**WHAT YOU HAVE TO DO**:
Please write out the listing beneath this sentence exactly, from its first line to the line with "properties of the", and stop there.

**MATERIAL FOR THE TASK**:
(** * TradingViewDataFeed: the periodic back-test report of [periodic_backtest.py]

    A shallow embedding of the trade reducer ([DataFrameTV.__init__],
    [ConvertTradeTV.convert]) and of the metrics engine
    ([CalculatePerformanceSummary], [PerformanceSummary]), together with the
    properties of the report that the specification states.

    - Numbers are the binary64 floats of the source ([float], the float64
      columns of a pandas frame); a value that is absent is NaN, as the
      reducer reads it from the export and as pandas stores it.
    - A column reduction ([sum], [mean], [max], [min], [count]) skips the
      missing values; [sum] adds in the order of numpy's pairwise
      summation, and [mean] divides that sum by the count.
    - An exception is a value of [result]; a comprehension or a loop stops
      at the first one.
    - A frame is the list of its columns, each with the type pandas gives
      it, and the list of its rows, each row under its index label.  The
      column exit_date of a frame built from a list of trades holds times
      when one of the trades has an exit time, and objects otherwise; the
      durations of the report are taken on a column of times only, and
      raise [TypeError] on the other.
    - The one statement of the source that assigns to an object it
      received, [trades.index = ...], is modelled on a store of objects; so
      are the calls of the formulas, which read objects and build new ones.
    - Entry times are timestamps (never NaT), given by their calendar
      fields.
    - Parsing a date cell and averaging durations are left to an interface,
      [Pandas]; the properties are stated for every instance of it, and
      evaluated on the instance [PandasRef]. *)

From Stdlib Require Import ZArith List String Ascii Bool Lia Floats Permutation.
From Stdlib Require Import Uint63 QArith Sorted DecimalString.
Import ListNotations.

Close Scope Q_scope.

Local Open Scope string_scope.
Local Open Scope list_scope.

(** ** Exceptions *)

Inductive exn : Set :=
| IndexError
| AttributeError
| KeyError
| TypeError
| ValueError
| NameError.

Inductive result (A : Type) : Type :=
| Ok (a : A)
| Raise (e : exn).

Arguments Ok {A} a.
Arguments Raise {A} e.

Definition bind {A B : Type} (m : result A) (k : A -> result B) : result B :=
  match m with
  | Ok a => k a
  | Raise e => Raise e
  end.

Notation "x <- m ;; k" := (bind m (fun x => k))
  (at level 61, m at next level, right associativity).

(** A comprehension [[f(x) for x in xs]]: the elements are visited in order
    and the first exception ends the loop. *)
Fixpoint mapM {A B : Type} (f : A -> result B) (xs : list A) : result (list B) :=
  match xs with
  | [] => Ok []
  | x :: xs' => y <- f x ;; ys <- mapM f xs' ;; Ok (y :: ys)
  end.

(** ** Binary64 columns: the pandas reductions used by the formulas *)

Module Float64.
Local Open Scope float_scope.

Definition isnan (x : float) : bool := PrimFloat.is_nan x.

Definition of_nat (n : nat) : float :=
  PrimFloat.of_uint63 (Uint63.of_Z (Z.of_nat n)).

(** [Series.notna()] as a list of the values kept. *)
Definition dropna (xs : list float) : list float :=
  filter (fun x => negb (isnan x)) xs.

(** [Series.sum()] (skipna): a missing value counts as 0 and the column is
    added up by numpy's [add.reduce], which starts from 0 and adds the
    pairwise sum of the whole column. *)
Definition fillna0 (x : float) : float := if isnan x then 0 else x.

(** [for (...) res += a[i]] from a start value. *)
Definition add_all (start : float) (xs : list float) : float :=
  fold_left (fun res x => res + x) xs start.

(** The values at the positions [phase], [phase + 8], [phase + 16], ... *)
Fixpoint lane (phase : nat) (xs : list float) : list float :=
  match xs with
  | [] => []
  | x :: xs' =>
      match phase with
      | O => x :: lane 7 xs'
      | S p => lane p xs'
      end
  end.

(** One of the 8 accumulators of a block: [r[k] = a[k]], then
    [r[k] += a[i + k]] for [i = 8, 16, ...]. *)
Definition accumulator (k : nat) (xs : list float) : float :=
  match lane k xs with
  | [] => 0
  | x :: ys => add_all x ys
  end.
(** * Control_de_Portfolio.py: [obtener_datos_financieros]

    A shallow embedding of the one function of the script,
    [obtener_datos_financieros], which walks a list of ticker symbols, reads
    the figures the market-data provider publishes for each one, derives a
    fixed set of ratios and appends one dictionary per ticker to [data].

    What is modelled, and how:
    - Numbers.  The script computes with Python [int]s (the [info] bag) and
      numpy [float64]s (the cells of the provider's frames).  Both are
      modelled by [num]: an exact rational ([Qc]) or [NaN].  Rounding,
      underflow, overflow, infinities and the [OverflowError] Python raises
      for an integer quotient too large for a float are abstracted away: the
      theorems speak of the formula that is applied, not of its float
      value.  [NaN] is kept because it is a truthy value in Python and a
      "missing" value in pandas.
    - [None] is [option]'s [None].
    - pandas objects.  A frame indexed by line-item name is a
      [gmap string (list num)] (row label to the cells of that row, most
      recent column first, as yfinance orders them).  A date-indexed series
      is a [list (Z * num)]: the calendar year of the index entry and the
      value, in chronological order.
    - Exceptions.  Every provider access may raise; a computation is a value
      of the monad [M], which threads the lines printed to standard output
      and either returns or raises an [excepcion].  Only subclasses of
      Python's [Exception] are modelled (the ones [except Exception]
      catches).
    - The provider is a function [yf : string -> resultado Stock]; reading
      the same attribute of a [Stock] twice gives the same answer. *)

From Stdlib Require Import QArith Qcanon.
From stdpp Require Import base option list numbers list_numbers strings gmap fin_maps.

#[local] Set Warnings "-clear-no-such-hyp".

Local Open Scope Z_scope.

(** ** Numbers *)

Inductive num : Type :=
  | Fin (q : Qc)
  | NaN.

Global Instance num_eq_dec : EqDecision num.
Proof. solve_decision. Defined.
(** * caddy-geoip2: the request handler and the shared database state

    A shallow embedding of [geoip2.go] (the [geoip2_vars] HTTP handler) and of
    the database state manager ([GeoIP2State]: [loadDatabase], [Lookup],
    [LookupCity], [LookupGlobalCity], [LookupASN], [GetDatabaseInfo]).

    Conventions of the embedding:
    - Go strings are byte strings ([string]); [uint64] is a [Z]; a [float64]
      is carried as its IEEE-754 bit pattern (the code only copies latitude
      and longitude, it never computes with them), so the zero value [0.0]
      is the pattern [0].
    - [caddy.Replacer] is a finite map from variable names to values of any
      type: [gmap string Value].
    - [*maxminddb.Reader] is a pointer: a handle into a heap of reader
      objects, each with its [closed] flag, so that closing an old database
      during a reload is visible to whoever still holds the handle.
    - The functions of Go's standard library the handler calls
      ([net.SplitHostPort], [net.ParseIP], [strings.TrimSpace], the
      non-ASCII path of [strings.ToLower], the order in which [range]
      enumerates a map) are collected in the record [GoLib].
    - Logging calls ([caddy.Log()...]) have no effect on the variables or
      on the databases and are left out; the read/write mutex is left out
      as well: the embedding is the sequential semantics of one call. *)

From stdpp Require Import gmap strings list fin_maps pretty.
From Stdlib Require Import ZArith Ascii String.

Local Open Scope string_scope.
Local Open Scope Z_scope.

(** ** Data model *)

(** Go's [error] values, as far as the handler tells them apart:
    [*net.AddrError] (with its [Err] and [Addr] fields) and every other
    error, which carries a message. *)
Inductive error : Type :=
  | AddrError (Err : string) (Addr : string)
  | errorString (msg : string).

(** [net.IP] is a byte slice. *)
Definition IP : Type := list Byte.byte.

#[global] Instance byte_eq_dec : EqDecision Byte.byte := Byte.byte_eq_dec.
#[global] Instance IP_eq_dec : EqDecision IP := list_eq_dec.

(** [CountryRecord], lines 19-28. *)
Record CountryRecord : Type := mkCountryRecord {
  Country_ISOCode : string;
  Country_IsInEuropeanUnion : bool;
  RegisteredCountry_IsInEuropeanUnion : bool
}.

(** [CityRecord], lines 32-45. [Subdivisions] is the list of the
    subdivisions' [IsoCode]s. *)
Record CityRecord : Type := mkCityRecord {
  City_Names : gmap string string;
  Location_Latitude : Z;
  Location_Longitude : Z;
  Subdivisions : list string
}.

(** [ASNRecord], lines 49-52. *)
Record ASNRecord : Type := mkASNRecord {
  AutonomousSystemNumber : Z;
  AutonomousSystemOrganization : string
}.

(** [IpSafeLevel], lines 72-78. *)
Definition IpSafeLevel : Type := Z.
Definition Wild : IpSafeLevel := 0.
Definition TrustedProxies : IpSafeLevel := 1.
Definition Strict : IpSafeLevel := 100.

(** Variable names, lines 82-91. *)
Definition VarCity : string := "geoip2_city".
Definition VarCountryCode : string := "geoip2_country_code".
Definition VarLatitude : string := "geoip2_latitude".
Definition VarLongitude : string := "geoip2_longitude".
Definition VarSubdivisions : string := "geoip2_subdivisions".
Definition VarIsInEU : string := "geoip2_is_in_eu".
Definition VarASN : string := "geoip2_asn".
Definition VarASOrg : string := "geoip2_asorg".

Definition allVars : list string :=
  [VarCity; VarCountryCode; VarLatitude; VarLongitude;
   VarSubdivisions; VarIsInEU; VarASN; VarASOrg].

(** What [repl.Set] stores: the handler sets strings, a [bool], two
    [float64] and a [uint64]. *)
Inductive Value : Type :=
  | VString (s : string)
  | VBool (b : bool)
  | VFloat64 (bits : Z)
  | VUint64 (n : Z).

(** The four database slots of the state. *)
Inductive Slot : Type := Country | RegionCity | GlobalCity | Network.

#[global] Instance Slot_eq_dec : EqDecision Slot.
Proof. solve_decision. Defined.

#[global] Instance Value_eq_dec : EqDecision Value.
Proof. solve_decision. Defined.
(** * solsim: celestial bodies and Newton's law of gravitation

    A shallow embedding of [solsim/gravity.py] and
    [solsim/solar_system_objects.py].

    Numbers.  The scalar path of the force law is modelled twice.
    Module [GravityFloat] computes in IEEE binary64 ([SpecFloat], precision
    53), with the exceptions Python raises on floats: it is the model for
    what the function returns.  Modules [Gravity] and [SolarSystemObjects]
    idealise floats as exact rationals ([Q]), with the extended type
    [npfloat] for what numpy's division by zero yields; they carry the
    properties that do not depend on rounding: which exception is raised,
    shapes, signs, and bounds of the default vectors. *)

From Stdlib Require Import QArith Lqa Lia List String Ascii Bool Arith.
From Stdlib Require Import DecimalString.
From Stdlib Require Import SpecFloat.
Import ListNotations.
Open Scope Q_scope.

(** ** Exceptions and results *)

Inductive exn : Type :=
| TypeError (msg : string)
| IndexError (msg : string)
| ValueError (msg : string)
| AttributeError (msg : string)
| ZeroDivisionError
| OverflowError (msg : string).

Inductive result (A : Type) : Type :=
| Ok (a : A)
| Raise (e : exn).
Arguments Ok {A} a.
Arguments Raise {A} e.
(** * Monte Carlo cyber-risk simulator: a shallow embedding

    The development follows [simulation_types.py],
    [cyber_risk_simulator.py], [web_service.py] and [analysis_service.py].
    Exceptions are values of [exn]; a Python callable that may raise returns
    a [result].  The process-global state the code touches (the NumPy random
    state behind [poisson.rvs] / [norm.rvs], the [self] object and the CSV
    files written by [to_csv]) is threaded explicitly.

    The simulation engine is read twice.  At the top level its numbers are
    exact rationals ([Q]; the standard deviation, the square root of a
    rational variance, is a real number): this reading serves what does not
    depend on rounding, namely which variates are drawn and in which order,
    which rows are logged and what is written.  In [float64], with the
    reductions of [np64], its numbers are IEEE 754 binary64 as in the code:
    this reading serves the values of the metrics. *)

From Stdlib Require Import Floats Ascii String QArith Qround Qabs Reals Qreals Lra Lqa Sorted Permutation.
From stdpp Require Import gmap strings list.

Set Warnings "-inexact-float".

Local Open Scope Q_scope.

(** ** simulation_types.py *)

Inductive RevenueBand := BAND_10M | BAND_100M | BAND_500M | BAND_1B.

Inductive Industry := HEALTHCARE | FINANCE | RETAIL | MANUFACTURING | CONSTRUCTION.
(** A response that cannot be decoded is followed by another invocation
    when retries remain. *)
Lemma attempts_loop_decode_failure startTime fuel attempts lastResult w calls :
  length calls = attempts ->
  (S (NLU.maxRetries_ this) - attempts <= fuel)%nat ->
  let run := NLU.attempts_loop this input context startTime fuel attempts lastResult w calls in
  forall i request response,
    (length calls <= i)%nat ->
    NLU.calls run !! i = Some (request, Returned response) ->
    NLU.has_error response = false ->
    decode_fails response ->
    (i < (NLU.maxRetries_ this))%nat ->
    (S i < length (NLU.calls run))%nat.
Proof.
  revert attempts lastResult w calls.
  induction fuel as [|fuel IH]; intros attempts lastResult w calls Hlen Hfuel run
    i request response Hge Hi Herr Hdec Hmax.
  - exfalso. subst run. apply lookup_lt_Some in Hi.
    simpl in Hi. destruct (_ <=? _)%nat; simpl in Hi; lia.
  - destruct (Nat.leb_spec attempts (NLU.maxRetries_ this)) as [Hle|Hlt].
    2:{ exfalso. subst run. apply lookup_lt_Some in Hi.
        rewrite attempts_loop_exit in Hi by lia. simpl in Hi. lia. }
    subst run. rewrite attempts_loop_step in Hi |- * by assumption.
    pose proof (attempt_spec startTime (S attempts) lastResult w) as Hspec.
    destruct (NLU.attempt this input context startTime (S attempts) lastResult w) as [[ctl w'] sent].
    destruct Hspec as [(_ & -> & r & ->) | (Hs & rq & out & -> & Hout)].
    { exfalso. simpl in Hi. rewrite app_nil_r in Hi.
      apply lookup_lt_Some in Hi. lia. }
    destruct (decide (i = length calls)) as [->|Hne].
    + (* the invocation of this pass *)
      assert (out = Returned response) as ->.
      { destruct ctl as [lr|lr|r t]; simpl in Hi.
        - pose proof (attempts_loop_calls_prefix startTime fuel (S attempts) lr w'
                        (calls ++ [(rq, out)])) as Hp.
          assert ((calls ++ [(rq, out)]) !! length calls = Some (rq, out)) as Hl
              by (rewrite lookup_app_r, Nat.sub_diag by lia; reflexivity).
          pose proof (prefix_lookup_Some _ _ _ _ Hl Hp) as Hl2. congruence.
        - rewrite lookup_app_r, Nat.sub_diag in Hi by lia. simpl in Hi. congruence.
        - rewrite lookup_app_r, Nat.sub_diag in Hi by lia. simpl in Hi. congruence. }
      rewrite Herr in Hout. destruct Hout as [_ Hcont].
      destruct (Hcont Hdec) as [lr ->].
      destruct fuel as [|fuel]; [lia|].
      eapply Nat.le_lt_trans; [|apply attempts_loop_invokes; [lia|assumption]].
      rewrite length_app. simpl. lia.
    + (* an invocation of a later pass *)
      destruct ctl as [lr|lr|r t]; simpl in Hi |- *.
      * apply (IH (S attempts) lr w' (calls ++ [(rq, out)])) with request response;
          try assumption; rewrite ?length_app; simpl; lia.
      * exfalso. apply lookup_lt_Some in Hi. rewrite length_app in Hi. simpl in Hi. lia.
      * exfalso. apply lookup_lt_Some in Hi. rewrite length_app in Hi. simpl in Hi. lia.
Qed.

(** C1, as the program has it. A response that carries an error is not
    retried: the invocation that produced it is the last one of the call,
    and [parseIntent] returns the failure [LLM error: ...] made from that
    response, with [retries] the number of invocations before it, whatever
    remains of [maxRetries]. A response that cannot be decoded is retried:
    when fewer than [maxRetries] invocations came before it, another
    invocation follows. *)
Theorem model_error_ends_the_call_decode_failure_is_retried (w : World E) :
  let run := NLU.parseIntent this input context w in
  forall i request response,
    NLU.calls run !! i = Some (request, Returned response) ->
    (NLU.has_error response = true ->
     S i = length (NLU.calls run)
     /\ NLU.result run =
          Some (model_error (Date_now w) response (NLU.world run) (Z.of_nat i))
     /\ NLU.instance run = this)
    /\ (NLU.has_error response = false -> decode_fails response ->
        (i < (NLU.maxRetries_ this))%nat -> (S i < length (NLU.calls run))%nat).
Proof.
  intros run i request response Hi. split.
  - intros Herr.
    eapply attempts_loop_model_error with (calls := []) (attempts := 0%nat);
      [constructor | reflexivity | exact Hi | exact Herr].
  - intros Herr Hdec Hmax.
    eapply attempts_loop_decode_failure with (calls := []) (attempts := 0%nat);
      [reflexivity | lia | simpl; lia | exact Hi | exact Herr | exact Hdec | exact Hmax].
Qed.

(** C3. With [maxRetries = k], a call of [parseIntent] returns after at
    most [k + 1] invocations of the provider's [generate], for every
    input, context, provider and state of the world. *)
Theorem parseIntent_respects_retry_budget (w : World E) (k : nat) :
  (NLU.maxRetries_ this) = k ->
  (length (NLU.calls (NLU.parseIntent this input context w)) <= k + 1)%nat.
Proof.
  intros <-. unfold NLU.parseIntent.
  etransitivity; [apply attempts_loop_invocations|]. simpl. lia.
Qed.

**TASK RESPONSE**:
(** * TradingViewDataFeed: the periodic back-test report of [periodic_backtest.py]

    A shallow embedding of the trade reducer ([DataFrameTV.__init__],
    [ConvertTradeTV.convert]) and of the metrics engine
    ([CalculatePerformanceSummary], [PerformanceSummary]), together with the
    properties of the report that the specification states.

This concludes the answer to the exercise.